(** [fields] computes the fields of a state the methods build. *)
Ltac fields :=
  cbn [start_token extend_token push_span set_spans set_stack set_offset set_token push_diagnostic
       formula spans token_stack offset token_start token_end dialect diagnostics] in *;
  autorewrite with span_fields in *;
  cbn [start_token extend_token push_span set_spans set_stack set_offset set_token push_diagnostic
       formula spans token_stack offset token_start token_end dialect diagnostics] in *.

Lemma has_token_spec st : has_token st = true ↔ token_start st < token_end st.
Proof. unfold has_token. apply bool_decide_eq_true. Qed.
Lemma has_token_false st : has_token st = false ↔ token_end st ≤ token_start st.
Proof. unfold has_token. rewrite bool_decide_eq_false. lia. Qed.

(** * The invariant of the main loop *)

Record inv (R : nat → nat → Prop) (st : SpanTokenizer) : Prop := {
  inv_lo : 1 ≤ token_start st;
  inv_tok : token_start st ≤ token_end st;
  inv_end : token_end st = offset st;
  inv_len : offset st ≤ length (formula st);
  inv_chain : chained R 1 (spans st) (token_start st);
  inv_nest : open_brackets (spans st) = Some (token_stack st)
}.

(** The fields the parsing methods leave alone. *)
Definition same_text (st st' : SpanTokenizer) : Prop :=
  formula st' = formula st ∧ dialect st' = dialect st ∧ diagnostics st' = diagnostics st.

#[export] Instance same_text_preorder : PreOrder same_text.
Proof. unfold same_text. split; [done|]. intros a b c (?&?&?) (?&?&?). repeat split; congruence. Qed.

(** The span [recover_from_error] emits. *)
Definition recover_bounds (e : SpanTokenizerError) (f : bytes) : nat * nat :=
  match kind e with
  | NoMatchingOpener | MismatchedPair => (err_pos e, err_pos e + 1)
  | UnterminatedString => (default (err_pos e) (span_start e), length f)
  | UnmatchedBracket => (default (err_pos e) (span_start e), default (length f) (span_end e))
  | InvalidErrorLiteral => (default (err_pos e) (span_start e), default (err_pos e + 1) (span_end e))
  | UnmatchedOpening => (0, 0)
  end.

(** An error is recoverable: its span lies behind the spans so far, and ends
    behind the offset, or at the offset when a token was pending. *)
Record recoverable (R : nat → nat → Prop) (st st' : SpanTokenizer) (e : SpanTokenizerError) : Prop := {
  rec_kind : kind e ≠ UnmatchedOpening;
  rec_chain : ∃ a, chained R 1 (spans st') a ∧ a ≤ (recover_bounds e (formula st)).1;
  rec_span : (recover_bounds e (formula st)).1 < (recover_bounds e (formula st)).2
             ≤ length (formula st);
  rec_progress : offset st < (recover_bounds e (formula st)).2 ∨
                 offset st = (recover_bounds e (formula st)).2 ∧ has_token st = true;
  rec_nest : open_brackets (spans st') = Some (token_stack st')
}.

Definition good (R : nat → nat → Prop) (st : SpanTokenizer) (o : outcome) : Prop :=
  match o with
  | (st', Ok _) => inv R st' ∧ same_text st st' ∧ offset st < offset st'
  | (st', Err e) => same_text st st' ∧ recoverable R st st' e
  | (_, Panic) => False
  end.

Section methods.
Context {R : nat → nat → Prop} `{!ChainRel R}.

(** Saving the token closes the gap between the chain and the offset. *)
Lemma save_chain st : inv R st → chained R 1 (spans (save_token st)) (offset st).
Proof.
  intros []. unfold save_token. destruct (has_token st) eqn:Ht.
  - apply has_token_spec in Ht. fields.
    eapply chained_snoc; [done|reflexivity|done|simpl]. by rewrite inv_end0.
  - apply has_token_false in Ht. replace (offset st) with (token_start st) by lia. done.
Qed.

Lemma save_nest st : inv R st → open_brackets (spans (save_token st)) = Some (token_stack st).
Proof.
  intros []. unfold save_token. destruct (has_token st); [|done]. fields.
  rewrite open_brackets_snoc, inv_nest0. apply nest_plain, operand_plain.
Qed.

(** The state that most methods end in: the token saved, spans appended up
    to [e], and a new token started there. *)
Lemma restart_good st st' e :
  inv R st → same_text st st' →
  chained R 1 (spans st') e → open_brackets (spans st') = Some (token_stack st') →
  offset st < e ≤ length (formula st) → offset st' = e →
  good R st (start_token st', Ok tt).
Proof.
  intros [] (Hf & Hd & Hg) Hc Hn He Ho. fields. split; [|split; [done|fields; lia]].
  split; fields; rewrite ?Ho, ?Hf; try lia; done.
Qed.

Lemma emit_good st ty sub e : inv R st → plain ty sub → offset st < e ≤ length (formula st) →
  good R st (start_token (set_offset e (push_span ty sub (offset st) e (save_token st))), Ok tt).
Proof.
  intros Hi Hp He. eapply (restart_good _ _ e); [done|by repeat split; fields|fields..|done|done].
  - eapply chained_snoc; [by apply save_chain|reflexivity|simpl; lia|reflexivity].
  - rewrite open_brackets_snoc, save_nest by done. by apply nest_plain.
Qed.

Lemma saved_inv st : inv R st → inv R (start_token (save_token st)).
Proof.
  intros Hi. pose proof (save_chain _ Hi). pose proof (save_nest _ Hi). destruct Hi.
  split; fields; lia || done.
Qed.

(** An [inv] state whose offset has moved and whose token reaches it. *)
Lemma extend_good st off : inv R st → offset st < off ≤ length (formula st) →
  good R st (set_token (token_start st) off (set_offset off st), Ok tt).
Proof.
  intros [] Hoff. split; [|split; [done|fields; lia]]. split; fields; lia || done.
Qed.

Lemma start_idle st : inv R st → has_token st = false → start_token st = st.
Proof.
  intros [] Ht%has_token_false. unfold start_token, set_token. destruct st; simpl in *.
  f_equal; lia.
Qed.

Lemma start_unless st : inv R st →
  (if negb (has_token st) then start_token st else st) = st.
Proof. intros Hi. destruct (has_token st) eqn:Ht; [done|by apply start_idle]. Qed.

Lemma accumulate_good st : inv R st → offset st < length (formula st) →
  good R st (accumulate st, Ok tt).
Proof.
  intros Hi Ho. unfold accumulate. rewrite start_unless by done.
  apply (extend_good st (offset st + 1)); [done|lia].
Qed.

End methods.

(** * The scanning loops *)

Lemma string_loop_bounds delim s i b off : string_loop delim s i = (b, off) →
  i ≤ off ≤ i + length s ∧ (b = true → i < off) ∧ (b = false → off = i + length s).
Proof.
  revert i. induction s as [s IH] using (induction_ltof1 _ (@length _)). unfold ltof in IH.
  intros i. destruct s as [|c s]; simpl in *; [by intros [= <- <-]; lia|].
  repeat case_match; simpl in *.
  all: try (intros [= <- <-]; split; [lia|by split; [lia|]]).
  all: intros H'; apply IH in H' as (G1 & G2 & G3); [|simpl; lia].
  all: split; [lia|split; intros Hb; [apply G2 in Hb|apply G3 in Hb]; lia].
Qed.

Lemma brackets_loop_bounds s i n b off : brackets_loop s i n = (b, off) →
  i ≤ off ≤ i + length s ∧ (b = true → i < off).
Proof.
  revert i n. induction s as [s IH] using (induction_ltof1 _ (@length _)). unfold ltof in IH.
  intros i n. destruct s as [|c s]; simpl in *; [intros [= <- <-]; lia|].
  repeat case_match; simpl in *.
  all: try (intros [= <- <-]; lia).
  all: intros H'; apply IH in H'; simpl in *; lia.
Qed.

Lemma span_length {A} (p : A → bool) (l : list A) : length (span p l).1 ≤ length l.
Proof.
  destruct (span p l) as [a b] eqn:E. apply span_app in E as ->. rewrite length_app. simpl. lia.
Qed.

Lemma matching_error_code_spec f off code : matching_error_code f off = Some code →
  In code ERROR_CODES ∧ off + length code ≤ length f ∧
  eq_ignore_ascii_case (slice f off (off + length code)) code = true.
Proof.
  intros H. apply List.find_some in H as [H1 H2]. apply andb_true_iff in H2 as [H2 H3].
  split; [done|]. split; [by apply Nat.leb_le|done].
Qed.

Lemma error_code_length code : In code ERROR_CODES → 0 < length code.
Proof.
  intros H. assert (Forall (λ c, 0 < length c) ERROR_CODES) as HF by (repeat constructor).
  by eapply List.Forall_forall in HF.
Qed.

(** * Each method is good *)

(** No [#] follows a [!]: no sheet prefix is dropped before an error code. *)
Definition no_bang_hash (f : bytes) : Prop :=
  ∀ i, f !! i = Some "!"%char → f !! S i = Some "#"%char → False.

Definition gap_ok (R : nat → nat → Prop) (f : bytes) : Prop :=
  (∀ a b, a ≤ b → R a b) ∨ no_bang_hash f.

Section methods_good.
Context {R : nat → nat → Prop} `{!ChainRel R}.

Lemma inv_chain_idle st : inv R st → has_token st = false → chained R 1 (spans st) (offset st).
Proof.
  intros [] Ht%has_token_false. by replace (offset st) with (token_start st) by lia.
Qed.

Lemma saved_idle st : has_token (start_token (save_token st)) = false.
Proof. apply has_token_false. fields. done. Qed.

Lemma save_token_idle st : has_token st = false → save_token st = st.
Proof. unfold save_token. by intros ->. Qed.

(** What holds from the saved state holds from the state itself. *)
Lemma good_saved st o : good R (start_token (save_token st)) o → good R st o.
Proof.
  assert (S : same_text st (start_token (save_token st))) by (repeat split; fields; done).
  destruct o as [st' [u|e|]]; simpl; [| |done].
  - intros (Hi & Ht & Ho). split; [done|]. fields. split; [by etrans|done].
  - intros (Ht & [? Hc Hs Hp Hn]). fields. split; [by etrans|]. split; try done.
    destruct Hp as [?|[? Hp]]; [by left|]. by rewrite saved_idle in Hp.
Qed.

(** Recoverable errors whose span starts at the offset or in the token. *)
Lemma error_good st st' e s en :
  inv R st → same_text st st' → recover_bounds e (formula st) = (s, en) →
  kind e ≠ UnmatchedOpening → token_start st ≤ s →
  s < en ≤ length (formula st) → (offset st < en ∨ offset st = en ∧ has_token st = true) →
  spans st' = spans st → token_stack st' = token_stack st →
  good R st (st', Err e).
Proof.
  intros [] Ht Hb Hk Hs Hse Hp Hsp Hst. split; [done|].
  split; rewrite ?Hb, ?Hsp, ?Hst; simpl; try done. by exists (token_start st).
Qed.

##########

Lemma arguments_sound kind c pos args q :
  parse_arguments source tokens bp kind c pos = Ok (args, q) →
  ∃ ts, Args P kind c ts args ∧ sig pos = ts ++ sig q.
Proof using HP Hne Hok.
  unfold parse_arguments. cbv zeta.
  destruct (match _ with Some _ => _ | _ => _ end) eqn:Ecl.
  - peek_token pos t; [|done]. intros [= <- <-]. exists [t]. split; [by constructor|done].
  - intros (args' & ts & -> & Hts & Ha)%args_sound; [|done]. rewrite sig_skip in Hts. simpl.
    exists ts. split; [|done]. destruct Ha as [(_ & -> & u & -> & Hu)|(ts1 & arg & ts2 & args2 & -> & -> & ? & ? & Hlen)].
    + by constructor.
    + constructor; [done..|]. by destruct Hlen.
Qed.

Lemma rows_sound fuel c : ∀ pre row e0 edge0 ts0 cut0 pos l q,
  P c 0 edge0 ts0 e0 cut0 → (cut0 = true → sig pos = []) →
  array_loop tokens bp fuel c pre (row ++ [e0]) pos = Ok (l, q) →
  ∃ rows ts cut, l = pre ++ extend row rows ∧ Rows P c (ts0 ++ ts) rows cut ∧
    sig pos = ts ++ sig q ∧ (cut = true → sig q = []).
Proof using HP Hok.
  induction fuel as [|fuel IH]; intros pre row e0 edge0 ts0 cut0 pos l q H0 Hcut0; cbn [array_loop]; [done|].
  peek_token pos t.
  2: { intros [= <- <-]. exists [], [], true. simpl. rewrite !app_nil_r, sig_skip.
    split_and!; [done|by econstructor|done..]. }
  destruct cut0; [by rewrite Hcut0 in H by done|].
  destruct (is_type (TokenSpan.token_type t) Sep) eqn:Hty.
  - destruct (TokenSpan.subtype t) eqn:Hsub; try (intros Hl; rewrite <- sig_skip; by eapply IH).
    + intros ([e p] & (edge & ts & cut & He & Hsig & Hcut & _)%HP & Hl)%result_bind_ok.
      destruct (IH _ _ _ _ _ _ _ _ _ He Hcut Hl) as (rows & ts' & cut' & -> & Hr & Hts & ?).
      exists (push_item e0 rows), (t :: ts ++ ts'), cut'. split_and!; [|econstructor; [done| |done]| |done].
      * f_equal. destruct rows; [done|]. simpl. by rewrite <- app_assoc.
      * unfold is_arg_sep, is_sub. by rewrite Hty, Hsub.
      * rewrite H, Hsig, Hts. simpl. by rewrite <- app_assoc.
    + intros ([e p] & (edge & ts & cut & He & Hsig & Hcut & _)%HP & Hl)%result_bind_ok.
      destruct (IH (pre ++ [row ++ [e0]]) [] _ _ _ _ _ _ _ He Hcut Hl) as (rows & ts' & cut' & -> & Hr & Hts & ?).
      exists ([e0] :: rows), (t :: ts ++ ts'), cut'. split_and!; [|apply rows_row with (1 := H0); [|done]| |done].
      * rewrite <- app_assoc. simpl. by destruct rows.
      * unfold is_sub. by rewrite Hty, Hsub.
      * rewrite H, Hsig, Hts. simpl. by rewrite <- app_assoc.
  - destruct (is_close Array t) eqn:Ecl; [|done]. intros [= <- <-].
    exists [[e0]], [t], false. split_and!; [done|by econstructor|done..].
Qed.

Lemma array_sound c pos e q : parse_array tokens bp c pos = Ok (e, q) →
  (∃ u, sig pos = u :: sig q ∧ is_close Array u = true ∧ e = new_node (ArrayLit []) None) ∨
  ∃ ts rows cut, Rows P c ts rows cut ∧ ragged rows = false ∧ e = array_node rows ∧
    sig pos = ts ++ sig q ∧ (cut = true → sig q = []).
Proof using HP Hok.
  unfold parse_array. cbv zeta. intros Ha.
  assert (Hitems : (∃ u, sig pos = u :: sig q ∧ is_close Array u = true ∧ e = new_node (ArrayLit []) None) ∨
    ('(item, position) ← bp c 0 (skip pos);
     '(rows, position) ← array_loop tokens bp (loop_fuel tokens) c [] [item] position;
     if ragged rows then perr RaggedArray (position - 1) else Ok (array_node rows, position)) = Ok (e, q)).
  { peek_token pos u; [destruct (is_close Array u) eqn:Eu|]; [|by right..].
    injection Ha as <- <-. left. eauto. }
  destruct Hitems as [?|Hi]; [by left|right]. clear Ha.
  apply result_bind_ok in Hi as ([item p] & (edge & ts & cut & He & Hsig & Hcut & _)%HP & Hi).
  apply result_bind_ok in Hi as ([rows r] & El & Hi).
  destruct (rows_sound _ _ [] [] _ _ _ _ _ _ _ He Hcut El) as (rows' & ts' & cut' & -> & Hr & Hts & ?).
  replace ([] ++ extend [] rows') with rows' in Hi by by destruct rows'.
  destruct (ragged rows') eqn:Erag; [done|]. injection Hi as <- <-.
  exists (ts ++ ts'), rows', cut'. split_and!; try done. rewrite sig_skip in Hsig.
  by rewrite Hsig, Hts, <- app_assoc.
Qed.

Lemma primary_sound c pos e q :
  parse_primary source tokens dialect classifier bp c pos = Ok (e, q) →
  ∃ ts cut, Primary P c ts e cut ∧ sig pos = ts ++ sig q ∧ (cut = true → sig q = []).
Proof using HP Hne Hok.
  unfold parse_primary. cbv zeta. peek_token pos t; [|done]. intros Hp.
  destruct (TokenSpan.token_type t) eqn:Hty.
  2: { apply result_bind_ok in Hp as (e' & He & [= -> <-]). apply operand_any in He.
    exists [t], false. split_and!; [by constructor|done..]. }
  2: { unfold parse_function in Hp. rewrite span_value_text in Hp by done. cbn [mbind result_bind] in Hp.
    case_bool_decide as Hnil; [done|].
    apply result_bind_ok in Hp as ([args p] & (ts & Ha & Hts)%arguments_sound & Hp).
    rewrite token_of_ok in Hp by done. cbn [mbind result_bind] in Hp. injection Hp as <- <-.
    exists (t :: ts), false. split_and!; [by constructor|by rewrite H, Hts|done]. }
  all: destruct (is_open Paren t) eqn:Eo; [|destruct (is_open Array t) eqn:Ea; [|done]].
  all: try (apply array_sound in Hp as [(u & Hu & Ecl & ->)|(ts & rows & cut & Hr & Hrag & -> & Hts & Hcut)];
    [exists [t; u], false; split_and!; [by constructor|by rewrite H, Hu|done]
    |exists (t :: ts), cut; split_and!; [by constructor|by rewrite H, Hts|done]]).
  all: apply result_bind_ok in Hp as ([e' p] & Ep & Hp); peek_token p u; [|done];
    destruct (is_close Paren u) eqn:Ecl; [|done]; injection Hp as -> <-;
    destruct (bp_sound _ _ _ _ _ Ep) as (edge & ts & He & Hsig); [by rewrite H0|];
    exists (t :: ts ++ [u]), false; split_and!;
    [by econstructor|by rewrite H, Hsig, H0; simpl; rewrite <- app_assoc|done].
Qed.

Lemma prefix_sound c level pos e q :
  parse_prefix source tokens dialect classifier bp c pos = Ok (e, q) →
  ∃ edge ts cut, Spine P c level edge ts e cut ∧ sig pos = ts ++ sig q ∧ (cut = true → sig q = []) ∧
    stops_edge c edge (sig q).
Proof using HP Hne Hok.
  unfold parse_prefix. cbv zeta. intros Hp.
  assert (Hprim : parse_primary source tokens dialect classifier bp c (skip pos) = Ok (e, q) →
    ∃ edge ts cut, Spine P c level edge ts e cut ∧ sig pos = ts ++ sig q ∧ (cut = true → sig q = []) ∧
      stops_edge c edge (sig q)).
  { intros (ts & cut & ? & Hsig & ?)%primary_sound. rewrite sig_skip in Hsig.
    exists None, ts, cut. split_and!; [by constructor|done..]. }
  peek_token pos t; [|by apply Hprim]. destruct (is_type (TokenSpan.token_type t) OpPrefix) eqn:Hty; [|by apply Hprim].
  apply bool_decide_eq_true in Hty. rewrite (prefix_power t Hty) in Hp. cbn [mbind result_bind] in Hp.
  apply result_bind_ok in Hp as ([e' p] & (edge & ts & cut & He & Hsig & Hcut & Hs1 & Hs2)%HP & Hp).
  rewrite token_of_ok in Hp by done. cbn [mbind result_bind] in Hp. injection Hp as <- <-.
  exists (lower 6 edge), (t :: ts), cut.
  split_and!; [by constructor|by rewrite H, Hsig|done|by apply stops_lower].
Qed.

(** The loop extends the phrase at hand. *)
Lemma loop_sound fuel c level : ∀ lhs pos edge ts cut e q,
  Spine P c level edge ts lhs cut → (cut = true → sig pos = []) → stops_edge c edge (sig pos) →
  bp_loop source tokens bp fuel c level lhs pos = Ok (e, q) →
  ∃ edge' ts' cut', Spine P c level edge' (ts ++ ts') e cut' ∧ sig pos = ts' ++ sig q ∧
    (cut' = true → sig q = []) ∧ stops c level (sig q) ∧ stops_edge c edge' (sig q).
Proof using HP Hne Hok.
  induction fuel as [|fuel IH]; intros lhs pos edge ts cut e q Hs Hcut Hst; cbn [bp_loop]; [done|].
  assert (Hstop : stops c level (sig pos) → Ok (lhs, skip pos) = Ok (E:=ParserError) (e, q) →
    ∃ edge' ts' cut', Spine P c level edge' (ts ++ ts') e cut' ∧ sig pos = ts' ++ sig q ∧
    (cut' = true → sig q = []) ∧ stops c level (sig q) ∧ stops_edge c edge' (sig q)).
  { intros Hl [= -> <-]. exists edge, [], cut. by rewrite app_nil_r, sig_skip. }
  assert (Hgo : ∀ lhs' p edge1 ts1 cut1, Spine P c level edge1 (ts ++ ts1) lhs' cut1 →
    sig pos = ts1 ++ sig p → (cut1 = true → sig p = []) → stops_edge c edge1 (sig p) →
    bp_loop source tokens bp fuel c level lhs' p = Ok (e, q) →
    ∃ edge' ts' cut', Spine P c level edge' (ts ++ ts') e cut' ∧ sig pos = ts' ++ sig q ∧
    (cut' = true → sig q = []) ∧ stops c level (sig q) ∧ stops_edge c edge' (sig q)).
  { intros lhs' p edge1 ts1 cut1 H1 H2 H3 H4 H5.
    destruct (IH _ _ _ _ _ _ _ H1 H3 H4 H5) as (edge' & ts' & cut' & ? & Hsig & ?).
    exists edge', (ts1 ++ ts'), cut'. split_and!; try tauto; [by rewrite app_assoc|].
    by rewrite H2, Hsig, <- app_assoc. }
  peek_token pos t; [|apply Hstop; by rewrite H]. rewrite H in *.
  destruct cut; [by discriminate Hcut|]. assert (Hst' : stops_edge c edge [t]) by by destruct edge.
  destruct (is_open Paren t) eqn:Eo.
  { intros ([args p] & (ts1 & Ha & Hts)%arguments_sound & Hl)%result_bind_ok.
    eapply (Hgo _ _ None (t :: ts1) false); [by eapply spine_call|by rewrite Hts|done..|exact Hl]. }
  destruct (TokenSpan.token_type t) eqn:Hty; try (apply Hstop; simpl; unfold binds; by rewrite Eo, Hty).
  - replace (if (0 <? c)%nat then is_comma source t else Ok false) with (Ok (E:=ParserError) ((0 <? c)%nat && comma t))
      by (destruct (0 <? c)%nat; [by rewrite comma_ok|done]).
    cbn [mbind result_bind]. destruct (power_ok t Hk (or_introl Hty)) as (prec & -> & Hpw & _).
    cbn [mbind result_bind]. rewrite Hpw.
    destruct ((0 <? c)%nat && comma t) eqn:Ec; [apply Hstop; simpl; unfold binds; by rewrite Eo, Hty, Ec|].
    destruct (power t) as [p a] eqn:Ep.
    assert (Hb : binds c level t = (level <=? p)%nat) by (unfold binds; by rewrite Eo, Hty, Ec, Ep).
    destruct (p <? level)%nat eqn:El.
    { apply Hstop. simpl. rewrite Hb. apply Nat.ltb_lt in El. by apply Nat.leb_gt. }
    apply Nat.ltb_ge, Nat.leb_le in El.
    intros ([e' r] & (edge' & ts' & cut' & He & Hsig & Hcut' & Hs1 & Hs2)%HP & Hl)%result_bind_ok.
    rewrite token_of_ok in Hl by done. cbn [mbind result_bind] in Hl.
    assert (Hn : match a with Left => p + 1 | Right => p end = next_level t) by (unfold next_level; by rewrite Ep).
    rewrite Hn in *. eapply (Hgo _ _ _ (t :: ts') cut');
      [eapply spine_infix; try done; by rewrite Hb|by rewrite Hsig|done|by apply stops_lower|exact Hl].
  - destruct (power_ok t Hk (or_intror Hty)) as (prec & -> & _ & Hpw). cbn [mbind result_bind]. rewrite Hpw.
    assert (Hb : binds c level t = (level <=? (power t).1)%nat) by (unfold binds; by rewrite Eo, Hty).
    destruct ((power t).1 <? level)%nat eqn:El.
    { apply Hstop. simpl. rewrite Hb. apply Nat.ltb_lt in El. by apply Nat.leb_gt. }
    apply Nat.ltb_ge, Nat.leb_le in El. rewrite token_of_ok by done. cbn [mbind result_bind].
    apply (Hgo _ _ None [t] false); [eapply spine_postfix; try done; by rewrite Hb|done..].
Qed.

##########

§ AIM OF THE TASK
Please give back exactly the lines of the listing above that run from the one containing "eqn:Eu|]; [|by right..]." through the one containing "exists (t :: ts ++", and only those.

§ RESULT OF THIS EXERCISE
  { peek_token pos u; [destruct (is_close Array u) eqn:Eu|]; [|by right..].
    injection Ha as <- <-. left. eauto. }
  destruct Hitems as [?|Hi]; [by left|right]. clear Ha.
  apply result_bind_ok in Hi as ([item p] & (edge & ts & cut & He & Hsig & Hcut & _)%HP & Hi).
  apply result_bind_ok in Hi as ([rows r] & El & Hi).
  destruct (rows_sound _ _ [] [] _ _ _ _ _ _ _ He Hcut El) as (rows' & ts' & cut' & -> & Hr & Hts & ?).
  replace ([] ++ extend [] rows') with rows' in Hi by by destruct rows'.
  destruct (ragged rows') eqn:Erag; [done|]. injection Hi as <- <-.
  exists (ts ++ ts'), rows', cut'. split_and!; try done. rewrite sig_skip in Hsig.
  by rewrite Hsig, Hts, <- app_assoc.
Qed.

Lemma primary_sound c pos e q :
  parse_primary source tokens dialect classifier bp c pos = Ok (e, q) →
  ∃ ts cut, Primary P c ts e cut ∧ sig pos = ts ++ sig q ∧ (cut = true → sig q = []).
Proof using HP Hne Hok.
  unfold parse_primary. cbv zeta. peek_token pos t; [|done]. intros Hp.
  destruct (TokenSpan.token_type t) eqn:Hty.
  2: { apply result_bind_ok in Hp as (e' & He & [= -> <-]). apply operand_any in He.
    exists [t], false. split_and!; [by constructor|done..]. }
  2: { unfold parse_function in Hp. rewrite span_value_text in Hp by done. cbn [mbind result_bind] in Hp.
    case_bool_decide as Hnil; [done|].
    apply result_bind_ok in Hp as ([args p] & (ts & Ha & Hts)%arguments_sound & Hp).
    rewrite token_of_ok in Hp by done. cbn [mbind result_bind] in Hp. injection Hp as <- <-.
    exists (t :: ts), false. split_and!; [by constructor|by rewrite H, Hts|done]. }
  all: destruct (is_open Paren t) eqn:Eo; [|destruct (is_open Array t) eqn:Ea; [|done]].
  all: try (apply array_sound in Hp as [(u & Hu & Ecl & ->)|(ts & rows & cut & Hr & Hrag & -> & Hts & Hcut)];
    [exists [t; u], false; split_and!; [by constructor|by rewrite H, Hu|done]
    |exists (t :: ts), cut; split_and!; [by constructor|by rewrite H, Hts|done]]).
  all: apply result_bind_ok in Hp as ([e' p] & Ep & Hp); peek_token p u; [|done];
    destruct (is_close Paren u) eqn:Ecl; [|done]; injection Hp as -> <-;
    destruct (bp_sound _ _ _ _ _ Ep) as (edge & ts & He & Hsig); [by rewrite H0|];
    exists (t :: ts ++ [u]), false; split_and!;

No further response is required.